Then again, I had to get away from my new unwanted friend first, which would be a challenge considering we’d have to share space until the storm ended.

It could take minutes, hours, or days.

I’d only stashed enough food and water for one person for one week, so if it took days, we’d be in trouble.

The bounty hunter joined me, and I eased down the steps once certain he wouldn’t take a lethal tumble to the steel door below. At the bottom, I felt around for the hatch wheel, grabbed hold, and turned until the door popped open.

Light spilled into the staircase from the luminescent moss I’d cultivated on the walls, barely bright enough to guide my way to the crank-powered lamp. I sat on the concrete floor and went to work charging the device. It’d only last for a few hours before I’d have to charge it again, but it would give me a chance to set up my home away from home.

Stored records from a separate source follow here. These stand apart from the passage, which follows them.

(** Calls of other endpoints leave what is shown. *)
Lemma push_restrictions_frame c values p rt d n : keeps (fun w => shown w p rt d = n) (push_restrictions c values).
Proof.
  unfold push_restrictions, push, request_json. apply keeps_bind; [apply keeps_bind|].
  - apply keeps_request. intros w <-. by apply shown_elsewhere.
  - intros [tx pl]. apply keeps_lift.
  - intros payload. apply keeps_bind; [apply keeps_lift|]. intros _. apply keeps_ret.
Qed.

Lemma push_restrictions_batches_frame c bs p rt d n : keeps (fun w => shown w p rt d = n) (push_batches (push_restrictions c) bs).
Proof. induction bs as [|b bs IH]; [apply keeps_ret|]. apply keeps_bind; [apply push_restrictions_frame|]. intros _. apply IH. Qed.

End client.

Lemma batches_map {A B} (f : A -> B) (l : list A) : batches (List.map f l) = List.map (List.map f) (batches l).
Proof.
  unfold batches. rewrite length_map. generalize (length l) at 1 2. intros n. generalize l. clear l.
  induction n as [|n IH]; intros l; [done|]. destruct l as [|x l]; [done|].
  change (batches_of BATCH (S n) (List.map f (x :: l))) with
    (List.firstn BATCH (List.map f (x :: l)) :: batches_of BATCH n (List.skipn BATCH (List.map f (x :: l)))).
  change (batches_of BATCH (S n) (x :: l)) with (List.firstn BATCH (x :: l) :: batches_of BATCH n (List.skipn BATCH (x :: l))).
  by rewrite List.firstn_map, List.skipn_map, IH.
Qed.

Section laws.
Context {env : Env} {net : Net} {W : Type} {srv : Wire W} {shows : ShowsAvailability W}.

Definition stock_rows (P R : string) (t rt : Z) (d : DB) (dates : list date) : list avail :=
  List.map (fun x => (P, R, isoformat x, available (ledger d !! (t, rt, x)))) dates.
Definition folio_categories_router : list endpoint :=
  [Endpoint "GET" [Lit "folio-categories"] [RequireRoles ["owner"; "manager"; "viewer"; "housekeeper"; "receptionist"]; RequireScopes [BOOKINGS_READ]] "list_folio_charge_categories";
   Endpoint "POST" [Lit "folio-categories"] [RequireRoles ["owner"; "manager"]; RequireScopes [BOOKINGS_WRITE]] "create_folio_charge_category";
   Endpoint "PATCH" [Lit "folio-categories"; Param] [RequireRoles ["owner"; "manager"]; RequireScopes [BOOKINGS_WRITE]] "patch_folio_charge_category";
   Endpoint "DELETE" [Lit "folio-categories"; Param] [RequireRoles ["owner"; "manager"]; RequireScopes [BOOKINGS_WRITE]] "remove_folio_charge_category"]%string.

Definition rooms_router : list endpoint :=
  [Endpoint "GET" [Lit "rooms"] [RequireRoles ["owner"; "manager"; "viewer"; "receptionist"; "housekeeper"]; RequireScopes [ROOMS_READ]] "get_rooms";
   Endpoint "GET" [Lit "rooms"; Param] [RequireRoles ["owner"; "manager"; "viewer"; "receptionist"; "housekeeper"]; RequireScopes [ROOMS_READ]] "get_room_by_id";
   Endpoint "POST" [Lit "rooms"] [RequireRoles ["owner"; "manager"]; RequireScopes [ROOMS_WRITE]] "post_room";
   Endpoint "POST" [Lit "rooms"; Lit "bulk"] [RequireRoles ["owner"; "manager"]; RequireScopes [ROOMS_WRITE]] "post_rooms_bulk";
   Endpoint "PATCH" [Lit "rooms"; Param] [RequireRoles ["owner"; "manager"]; RequireScopes [ROOMS_WRITE]] "patch_room_by_id";
   Endpoint "DELETE" [Lit "rooms"; Param] [RequireRoles ["owner"; "manager"]; RequireScopes [ROOMS_WRITE]] "delete_room"]%string.

Definition guests_router : list endpoint :=
  [Endpoint "GET" [Lit "guests"] [RequireRoles ["owner"; "manager"; "viewer"; "receptionist"]; RequireScopes [GUESTS_READ]] "get_guests";
   Endpoint "GET" [Lit "guests"; Param] [RequireRoles ["owner"; "manager"; "viewer"; "receptionist"]; RequireScopes [GUESTS_READ]] "get_guest_detail";
   Endpoint "POST" [Lit "guests"] [RequireRoles ["owner"; "manager"; "receptionist"]; RequireScopes [GUESTS_WRITE]] "post_guest";
   Endpoint "PATCH" [Lit "guests"; Param] [RequireRoles ["owner"; "manager"; "receptionist"]; RequireScopes [GUESTS_WRITE]] "patch_guest_by_id";
   Endpoint "DELETE" [Lit "guests"; Param] [RequireRoles ["owner"; "manager"; "receptionist"]; RequireScopes [GUESTS_WRITE]] "delete_guest_by_id"]%string.

Definition dashboard_router : list endpoint :=
  [Endpoint "GET" [Lit "dashboard"; Lit "summary"] [RequireRoles ["owner"; "manager"; "viewer"; "housekeeper"; "receptionist"]; RequireScopes [BOOKINGS_READ]] "get_dashboard_summary_endpoint";
   Endpoint "GET" [Lit "dashboard"; Lit "unpaid-folio-summary"] [RequireRoles ["owner"; "manager"; "viewer"; "housekeeper"; "receptionist"]; RequireScopes [BOOKINGS_READ]] "get_dashboard_unpaid_folio_summary"]%string.

Definition housekeeping_router : list endpoint :=
  [Endpoint "GET" [Lit "housekeeping"] [RequireRoles ["owner"; "manager"; "housekeeper"; "receptionist"]; RequireScopes [HOUSEKEEPING_READ]] "get_housekeeping_board";
   Endpoint "PATCH" [Lit "housekeeping"; Param] [RequireRoles ["owner"; "manager"; "housekeeper"]; RequireScopes [HOUSEKEEPING_WRITE]; RequireUserOrKey] "patch_housekeeping_room"]%string.

Definition api_keys_router : list endpoint :=
  [Endpoint "GET" [Lit "api-keys"] [RequireJwtUser; RequireRoles ["owner"; "manager"]] "get_api_keys";
   Endpoint "POST" [Lit "api-keys"] [RequireJwtUser; RequireRoles ["owner"; "manager"]] "post_api_key";
   Endpoint "PATCH" [Lit "api-keys"; Param] [RequireJwtUser; RequireRoles ["owner"; "manager"]] "patch_api_key_route";
   Endpoint "DELETE" [Lit "api-keys"; Param] [RequireJwtUser; RequireRoles ["owner"; "manager"]] "delete_api_key_route"]%string.
Lemma authenticate_api_key_inv r s s' o :
  authenticate_api_key r s = (s', o) ->
  s' = s /\ match o with
            | Ok (Some st) => exists raw k, rq_api_key r = Some raw /\ In k (api_keys (disk s)) /\ live_key (now s) (hash_api_key (strip raw)) k = true /\
                st = AuthState (Some (ak_tenant k)) ApiKeyAuth None None (Some (ak_id k)) (normal_scopes (ak_scopes k))
            | Ok None => True
            | Err e => e = ValueError "unknown_key"
            end.
Proof.
  unfold authenticate_api_key. destruct (rq_api_key r) as [raw|]; [|by intros [= <- <-]].
  destruct (truthy (strip raw)); cbn [negb]; [|by intros [= <- <-]]. mrun.
  destruct (List.find _ (api_keys (disk s))) as [k|] eqn:E; intros [= <- <-]; [|done].
  apply find_some in E as [? ?]. split; [done|]. by exists raw, k.
Qed.

Lemma middleware_inv r s s' st :
  tenant_jwt_middleware settings r s = (s', Ok st) ->
  s' = s /\ (vouched (now s) (disk s) r st \/ st = no_auth /\ (rq_method r = "OPTIONS"%string \/ is_auth_exempt_path (rq_path r) = true)).
Proof.
  unfold tenant_jwt_middleware. destruct (String.eqb_spec (rq_method r) "OPTIONS") as [Ho|_].
  { intros [= <- <-]. auto. }
  destruct (is_auth_exempt_path (rq_path r)) eqn:Hx. { intros [= <- <-]. auto. }
  destruct (match rq_authorization r with Some h => _ | None => _ end).
  - mrun. destruct (authenticate_jwt settings (now s) r) as [[st'|]|e] eqn:E; [|done|by destruct e].
    intros [= <- <-]. apply authenticate_jwt_inv in E as (token & p & ? & ? & ?). split; [done|]. left. by eapply by_token.
  - intros H. apply bind_inv in H as (s1 & o & H & H2). unfold try_except in H.
    destruct (authenticate_api_key r s) as [s2 [o2|e]] eqn:E; apply authenticate_api_key_inv in E as [-> E]; [|by subst e].
    injection H as <- <-. destruct o2 as [st'|]; [|done]. injection H2 as <- <-. destruct E as (raw & k & ? & ? & ? & ->).
    split; [done|]. left. by eapply by_key.
Qed.

(** ** Paths without authentication *)

Lemma prefix_String a p s :
  String.prefix (String a p) s = true -> exists s', s = String a s' /\ String.prefix p s' = true.
Proof. destruct s as [|c s]; [done|]. cbn [String.prefix]. destruct (ascii_dec a c) as [<-|]; [eauto|done]. Qed.

Lemma prefix_split p s :
  String.prefix (String "/" (p ++ "/")%string) s = true -> has_char "/" p = false ->
  exists rest, path_segments s = Some (p :: rest).
Proof.
  intros H Hp. apply prefix_String in H as (s' & -> & H). cbn [path_segments]. revert s' H.
  induction p as [|x p IH]; intros s H.
  - apply (prefix_String "/" EmptyString) in H as (s' & -> & _). cbn. eauto.
  - unfold has_char in Hp. cbn [list_ascii_of_string existsb] in Hp. apply orb_false_elim in Hp as [Hx Hp].
    change (has_char "/" p = false) in Hp. rewrite Ascii.eqb_sym in Hx. apply (prefix_String x) in H as (s' & -> & H).
    destruct (IH Hp s' H) as [rest E]. injection E as E.
    exists rest. cbn [split_on]. by rewrite Hx, E.
Qed.

Lemma open_path_unguarded p ep :
  is_auth_exempt_path p = true -> In ep api -> path_matches p ep = true -> ep_guards ep = [].
Proof.
  intros H Hin Hm. unfold is_auth_exempt_path in H. apply orb_prop in H as [H|H]; [apply orb_prop in H as [H|H]|].
  - apply str_in_spec in H.
    assert (C : forallb (fun p => forallb (fun ep => negb (path_matches p ep) || match ep_guards ep with [] => true | _ => false end) api) EXEMPT_PATHS = true)
      by (vm_compute; reflexivity).
    rewrite forallb_forall in C. specialize (C p H). cbn beta in C. rewrite forallb_forall in C. specialize (C ep Hin). cbn beta in C.
    rewrite Hm in C. by destruct (ep_guards ep).
  - apply (prefix_split "docs") in H as [rest E]; [|done]. unfold path_matches in Hm. rewrite E in Hm.
    pose proof (api_check (fun ep => match ep_path ep with Lit l :: _ => negb (String.eqb l "docs") | _ => false end) ep eq_refl Hin) as C.
    cbn beta in C. destruct (ep_path ep) as [|[|l] ts]; [done|done|]. cbn in Hm. by destruct (String.eqb l "docs").
  - apply (prefix_split "redoc") in H as [rest E]; [|done]. unfold path_matches in Hm. rewrite E in Hm.
    pose proof (api_check (fun ep => match ep_path ep with Lit l :: _ => negb (String.eqb l "redoc") | _ => false end) ep eq_refl Hin) as C.
    cbn beta in C. destruct (ep_path ep) as [|[|l] ts]; [done|done|]. cbn in Hm. by destruct (String.eqb l "redoc").
Qed.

The bounty hunter entered, closed the steel door, and whistled at my shelter. “I definitely stand corrected. Your file didn’t mention you have a good cellar. You’re listed as a vagrant.”

I scowled; unless rich, wealthy, or a hell of a lot braver than I was, everyone in the Alley counted as a vagrant. We went where the storms were least likely to strike, although there were few places left safe from the weather’s fury.

If I’d been thinking, I would’ve taken him an extra block down the road to a shallower cellar, although I had no idea if it’d survive through an entire swarm of twisters. Sighing, I kept cranking on the lamp. “Who isn’t a vagrant here?” I finally asked, aware of him waiting for an answer.

“Those who live in Asylum.”

Asylum. The rich, the famous, and the powerful received invitations from its lord and master, Benedict Mansfield. He’d bought the land rights beneath Tulsa’s city center, digging deep and converting the sandstone and the underlying limestone into habitable space. I’d given up figuring out how people could live underground long ago; they did, and everyone with a grain of sense and a desire to survive wanted to live in Asylum.

Hell would freeze over before average folks like me were welcomed down there.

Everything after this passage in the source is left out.